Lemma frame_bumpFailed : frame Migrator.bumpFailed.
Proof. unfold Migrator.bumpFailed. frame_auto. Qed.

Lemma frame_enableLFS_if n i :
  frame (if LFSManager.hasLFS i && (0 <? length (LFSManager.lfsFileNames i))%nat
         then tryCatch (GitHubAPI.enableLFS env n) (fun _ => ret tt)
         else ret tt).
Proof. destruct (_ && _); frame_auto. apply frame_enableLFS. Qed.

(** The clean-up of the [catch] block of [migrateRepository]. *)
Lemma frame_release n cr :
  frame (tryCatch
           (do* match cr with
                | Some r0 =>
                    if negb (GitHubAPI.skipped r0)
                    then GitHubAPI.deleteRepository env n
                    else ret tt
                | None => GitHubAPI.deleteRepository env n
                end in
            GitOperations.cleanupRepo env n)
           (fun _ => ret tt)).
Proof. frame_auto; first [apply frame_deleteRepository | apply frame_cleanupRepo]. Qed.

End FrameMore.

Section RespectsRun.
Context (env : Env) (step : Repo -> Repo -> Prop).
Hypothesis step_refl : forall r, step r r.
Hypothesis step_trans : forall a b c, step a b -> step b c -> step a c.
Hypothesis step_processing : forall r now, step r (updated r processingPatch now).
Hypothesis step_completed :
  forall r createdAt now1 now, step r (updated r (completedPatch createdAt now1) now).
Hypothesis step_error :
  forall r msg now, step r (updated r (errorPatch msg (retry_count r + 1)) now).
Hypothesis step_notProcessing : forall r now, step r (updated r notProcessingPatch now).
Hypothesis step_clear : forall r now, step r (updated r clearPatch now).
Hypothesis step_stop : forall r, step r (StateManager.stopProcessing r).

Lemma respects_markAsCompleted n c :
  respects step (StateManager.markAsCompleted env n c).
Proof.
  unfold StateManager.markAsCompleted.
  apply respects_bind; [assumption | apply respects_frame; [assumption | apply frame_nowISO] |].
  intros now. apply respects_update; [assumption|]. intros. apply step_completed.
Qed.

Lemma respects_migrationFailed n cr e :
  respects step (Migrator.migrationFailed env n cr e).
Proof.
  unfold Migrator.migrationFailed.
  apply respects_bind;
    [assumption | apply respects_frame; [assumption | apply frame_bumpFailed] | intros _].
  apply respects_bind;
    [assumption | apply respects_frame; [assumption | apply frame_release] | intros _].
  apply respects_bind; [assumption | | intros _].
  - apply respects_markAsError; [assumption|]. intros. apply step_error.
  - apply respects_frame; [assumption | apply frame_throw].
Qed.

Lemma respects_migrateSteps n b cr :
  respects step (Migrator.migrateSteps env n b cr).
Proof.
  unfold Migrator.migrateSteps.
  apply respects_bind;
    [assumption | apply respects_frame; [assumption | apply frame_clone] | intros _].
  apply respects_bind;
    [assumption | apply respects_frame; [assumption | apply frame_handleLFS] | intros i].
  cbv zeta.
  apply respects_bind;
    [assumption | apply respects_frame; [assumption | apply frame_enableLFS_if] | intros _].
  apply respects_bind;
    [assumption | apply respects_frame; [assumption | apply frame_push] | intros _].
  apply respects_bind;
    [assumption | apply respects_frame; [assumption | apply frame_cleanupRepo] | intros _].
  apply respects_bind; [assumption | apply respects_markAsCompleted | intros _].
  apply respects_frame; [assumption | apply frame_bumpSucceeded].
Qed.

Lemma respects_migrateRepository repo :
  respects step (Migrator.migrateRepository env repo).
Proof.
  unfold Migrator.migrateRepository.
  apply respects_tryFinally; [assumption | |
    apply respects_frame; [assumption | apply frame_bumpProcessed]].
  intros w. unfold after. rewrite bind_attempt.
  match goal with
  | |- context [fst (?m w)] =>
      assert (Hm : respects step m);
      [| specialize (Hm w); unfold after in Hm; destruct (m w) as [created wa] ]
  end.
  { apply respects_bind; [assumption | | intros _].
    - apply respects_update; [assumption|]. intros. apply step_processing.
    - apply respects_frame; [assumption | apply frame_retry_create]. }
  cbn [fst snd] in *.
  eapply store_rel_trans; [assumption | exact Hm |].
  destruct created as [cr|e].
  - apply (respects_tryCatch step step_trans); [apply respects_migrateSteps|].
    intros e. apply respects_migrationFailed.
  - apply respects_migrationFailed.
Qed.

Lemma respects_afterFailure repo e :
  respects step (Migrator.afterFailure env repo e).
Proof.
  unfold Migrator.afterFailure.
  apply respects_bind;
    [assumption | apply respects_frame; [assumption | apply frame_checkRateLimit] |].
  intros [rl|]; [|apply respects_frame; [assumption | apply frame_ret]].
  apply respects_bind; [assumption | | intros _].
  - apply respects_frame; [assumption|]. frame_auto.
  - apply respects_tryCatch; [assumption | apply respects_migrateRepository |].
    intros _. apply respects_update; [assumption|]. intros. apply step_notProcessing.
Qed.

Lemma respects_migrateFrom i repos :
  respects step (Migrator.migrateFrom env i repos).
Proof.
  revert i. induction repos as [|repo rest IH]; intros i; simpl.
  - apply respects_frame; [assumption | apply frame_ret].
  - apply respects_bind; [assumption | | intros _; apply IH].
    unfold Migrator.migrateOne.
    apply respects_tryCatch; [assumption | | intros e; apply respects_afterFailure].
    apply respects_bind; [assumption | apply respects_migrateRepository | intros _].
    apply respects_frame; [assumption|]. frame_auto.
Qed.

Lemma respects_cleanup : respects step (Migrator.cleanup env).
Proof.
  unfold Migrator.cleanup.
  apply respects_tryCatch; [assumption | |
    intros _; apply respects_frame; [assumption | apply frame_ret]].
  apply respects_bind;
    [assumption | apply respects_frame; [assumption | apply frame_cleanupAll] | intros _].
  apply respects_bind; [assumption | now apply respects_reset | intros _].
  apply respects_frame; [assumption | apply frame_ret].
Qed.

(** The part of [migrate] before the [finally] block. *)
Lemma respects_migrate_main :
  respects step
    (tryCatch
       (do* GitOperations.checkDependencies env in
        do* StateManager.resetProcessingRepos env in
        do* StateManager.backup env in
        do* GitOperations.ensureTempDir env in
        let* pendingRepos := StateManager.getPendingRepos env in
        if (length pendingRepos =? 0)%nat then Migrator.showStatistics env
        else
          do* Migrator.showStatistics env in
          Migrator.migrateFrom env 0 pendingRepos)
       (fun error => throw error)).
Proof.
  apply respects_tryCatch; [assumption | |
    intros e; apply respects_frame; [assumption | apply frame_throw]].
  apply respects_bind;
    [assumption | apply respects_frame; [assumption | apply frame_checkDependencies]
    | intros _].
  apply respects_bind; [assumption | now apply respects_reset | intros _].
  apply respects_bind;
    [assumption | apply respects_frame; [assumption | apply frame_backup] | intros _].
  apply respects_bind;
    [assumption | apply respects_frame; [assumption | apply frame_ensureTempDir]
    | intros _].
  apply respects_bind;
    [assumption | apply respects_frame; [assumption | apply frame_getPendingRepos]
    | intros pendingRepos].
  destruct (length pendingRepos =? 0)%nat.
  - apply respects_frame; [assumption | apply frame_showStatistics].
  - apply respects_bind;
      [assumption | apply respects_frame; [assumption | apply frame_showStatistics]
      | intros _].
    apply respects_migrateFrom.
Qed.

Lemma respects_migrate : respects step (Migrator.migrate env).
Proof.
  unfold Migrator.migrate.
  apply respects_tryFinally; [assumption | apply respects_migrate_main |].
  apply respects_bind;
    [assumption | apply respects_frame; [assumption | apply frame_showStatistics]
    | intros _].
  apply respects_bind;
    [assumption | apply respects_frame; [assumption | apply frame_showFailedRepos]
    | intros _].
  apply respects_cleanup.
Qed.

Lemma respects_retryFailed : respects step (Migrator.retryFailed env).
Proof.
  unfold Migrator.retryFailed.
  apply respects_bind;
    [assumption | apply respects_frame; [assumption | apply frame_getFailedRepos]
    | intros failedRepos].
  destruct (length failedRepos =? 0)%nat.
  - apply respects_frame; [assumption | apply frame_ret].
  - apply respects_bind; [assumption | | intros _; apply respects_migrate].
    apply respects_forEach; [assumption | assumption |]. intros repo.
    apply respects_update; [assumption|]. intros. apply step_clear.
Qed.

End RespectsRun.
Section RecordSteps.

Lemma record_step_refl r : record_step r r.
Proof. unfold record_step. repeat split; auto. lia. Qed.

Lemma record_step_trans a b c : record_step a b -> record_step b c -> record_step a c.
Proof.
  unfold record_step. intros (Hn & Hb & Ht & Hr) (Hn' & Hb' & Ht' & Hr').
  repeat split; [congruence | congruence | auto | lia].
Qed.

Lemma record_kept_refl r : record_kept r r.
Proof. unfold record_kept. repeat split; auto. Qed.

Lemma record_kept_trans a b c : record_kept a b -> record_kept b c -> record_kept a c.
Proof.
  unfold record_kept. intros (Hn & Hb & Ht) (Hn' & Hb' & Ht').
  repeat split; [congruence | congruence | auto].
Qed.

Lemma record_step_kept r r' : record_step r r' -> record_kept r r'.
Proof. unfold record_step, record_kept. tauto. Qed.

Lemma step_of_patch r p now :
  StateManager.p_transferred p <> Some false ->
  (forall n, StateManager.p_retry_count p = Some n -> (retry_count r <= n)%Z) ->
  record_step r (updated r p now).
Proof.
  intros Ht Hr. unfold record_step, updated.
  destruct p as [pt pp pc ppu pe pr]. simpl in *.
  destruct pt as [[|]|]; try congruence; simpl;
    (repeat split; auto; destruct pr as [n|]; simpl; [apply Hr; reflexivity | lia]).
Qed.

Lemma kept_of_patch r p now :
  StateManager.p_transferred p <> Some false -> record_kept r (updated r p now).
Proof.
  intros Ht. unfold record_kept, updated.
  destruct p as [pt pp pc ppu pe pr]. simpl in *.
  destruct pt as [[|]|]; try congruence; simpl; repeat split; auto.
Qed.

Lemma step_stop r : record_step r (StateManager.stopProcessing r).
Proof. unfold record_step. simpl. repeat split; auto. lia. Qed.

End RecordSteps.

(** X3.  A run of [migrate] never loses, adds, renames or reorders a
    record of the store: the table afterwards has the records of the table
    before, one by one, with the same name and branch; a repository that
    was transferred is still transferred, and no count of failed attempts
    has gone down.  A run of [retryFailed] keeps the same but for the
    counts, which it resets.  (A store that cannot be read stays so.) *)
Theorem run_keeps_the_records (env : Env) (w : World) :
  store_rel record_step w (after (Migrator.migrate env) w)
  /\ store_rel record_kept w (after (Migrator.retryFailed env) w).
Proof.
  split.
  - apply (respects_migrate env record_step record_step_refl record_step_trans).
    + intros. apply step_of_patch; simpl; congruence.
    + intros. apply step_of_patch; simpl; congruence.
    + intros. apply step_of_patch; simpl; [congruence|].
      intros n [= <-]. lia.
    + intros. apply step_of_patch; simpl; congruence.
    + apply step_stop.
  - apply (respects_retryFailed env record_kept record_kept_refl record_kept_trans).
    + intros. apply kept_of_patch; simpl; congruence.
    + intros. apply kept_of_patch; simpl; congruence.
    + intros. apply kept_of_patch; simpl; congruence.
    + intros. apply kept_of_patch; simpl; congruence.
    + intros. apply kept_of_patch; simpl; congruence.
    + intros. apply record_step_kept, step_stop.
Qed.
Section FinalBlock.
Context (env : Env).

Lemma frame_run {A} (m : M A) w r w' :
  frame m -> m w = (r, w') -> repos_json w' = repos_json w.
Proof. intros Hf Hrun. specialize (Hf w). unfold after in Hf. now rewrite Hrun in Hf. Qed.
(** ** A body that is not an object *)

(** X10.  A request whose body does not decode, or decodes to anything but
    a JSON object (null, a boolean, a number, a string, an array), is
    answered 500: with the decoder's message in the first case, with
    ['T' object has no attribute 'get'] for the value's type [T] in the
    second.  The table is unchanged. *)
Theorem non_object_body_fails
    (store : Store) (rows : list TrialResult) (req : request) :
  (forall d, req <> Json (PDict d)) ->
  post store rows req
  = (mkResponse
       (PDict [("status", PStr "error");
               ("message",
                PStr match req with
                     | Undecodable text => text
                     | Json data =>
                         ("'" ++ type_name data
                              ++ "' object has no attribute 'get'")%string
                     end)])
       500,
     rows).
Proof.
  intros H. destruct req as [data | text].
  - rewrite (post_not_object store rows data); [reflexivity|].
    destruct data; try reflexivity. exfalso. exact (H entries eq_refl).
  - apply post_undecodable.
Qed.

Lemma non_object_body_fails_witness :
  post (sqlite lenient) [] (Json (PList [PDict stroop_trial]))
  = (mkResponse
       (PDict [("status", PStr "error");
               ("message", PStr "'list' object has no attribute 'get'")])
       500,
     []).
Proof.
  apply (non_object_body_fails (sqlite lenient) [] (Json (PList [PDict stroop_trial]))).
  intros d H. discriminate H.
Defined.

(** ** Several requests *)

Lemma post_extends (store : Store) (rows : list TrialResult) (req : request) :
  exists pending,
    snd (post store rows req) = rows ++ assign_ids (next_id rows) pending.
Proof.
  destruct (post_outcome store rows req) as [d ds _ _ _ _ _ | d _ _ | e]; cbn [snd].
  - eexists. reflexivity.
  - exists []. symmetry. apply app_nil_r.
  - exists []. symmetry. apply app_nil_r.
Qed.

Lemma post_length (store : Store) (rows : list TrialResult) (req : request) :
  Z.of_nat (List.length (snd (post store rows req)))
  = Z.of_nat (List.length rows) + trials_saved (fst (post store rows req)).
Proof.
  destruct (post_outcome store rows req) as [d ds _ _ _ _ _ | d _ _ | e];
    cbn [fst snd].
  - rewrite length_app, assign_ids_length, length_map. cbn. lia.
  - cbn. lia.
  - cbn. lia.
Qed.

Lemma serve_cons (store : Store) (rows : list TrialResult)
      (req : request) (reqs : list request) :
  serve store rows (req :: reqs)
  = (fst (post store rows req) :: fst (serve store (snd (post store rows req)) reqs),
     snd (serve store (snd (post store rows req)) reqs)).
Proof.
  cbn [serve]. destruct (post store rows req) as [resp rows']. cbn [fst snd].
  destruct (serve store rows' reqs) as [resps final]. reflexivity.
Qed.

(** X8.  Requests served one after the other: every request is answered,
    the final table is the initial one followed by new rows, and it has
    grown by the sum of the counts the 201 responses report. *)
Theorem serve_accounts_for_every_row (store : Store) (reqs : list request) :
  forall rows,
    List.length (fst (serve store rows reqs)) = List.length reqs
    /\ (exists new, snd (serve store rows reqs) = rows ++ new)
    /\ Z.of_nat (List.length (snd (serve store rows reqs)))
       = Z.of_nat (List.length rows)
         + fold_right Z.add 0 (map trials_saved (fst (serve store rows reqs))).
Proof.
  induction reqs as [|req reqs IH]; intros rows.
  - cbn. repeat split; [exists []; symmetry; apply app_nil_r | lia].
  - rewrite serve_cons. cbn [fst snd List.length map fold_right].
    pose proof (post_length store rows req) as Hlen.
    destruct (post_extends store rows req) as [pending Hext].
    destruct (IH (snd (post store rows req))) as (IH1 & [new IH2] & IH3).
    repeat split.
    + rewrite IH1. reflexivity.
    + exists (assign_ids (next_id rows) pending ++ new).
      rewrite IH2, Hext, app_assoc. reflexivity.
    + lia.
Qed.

• [What to do]
Please print the records above exactly from their first line. End with the line containing "(fun _ => ret tt)).", and include it.

• [Answer to this task]
Lemma frame_bumpFailed : frame Migrator.bumpFailed.
Proof. unfold Migrator.bumpFailed. frame_auto. Qed.

Lemma frame_enableLFS_if n i :
  frame (if LFSManager.hasLFS i && (0 <? length (LFSManager.lfsFileNames i))%nat
         then tryCatch (GitHubAPI.enableLFS env n) (fun _ => ret tt)
         else ret tt).
Proof. destruct (_ && _); frame_auto. apply frame_enableLFS. Qed.

(** The clean-up of the [catch] block of [migrateRepository]. *)
Lemma frame_release n cr :
  frame (tryCatch
           (do* match cr with
                | Some r0 =>
                    if negb (GitHubAPI.skipped r0)
                    then GitHubAPI.deleteRepository env n
                    else ret tt
                | None => GitHubAPI.deleteRepository env n
                end in
            GitOperations.cleanupRepo env n)
           (fun _ => ret tt)).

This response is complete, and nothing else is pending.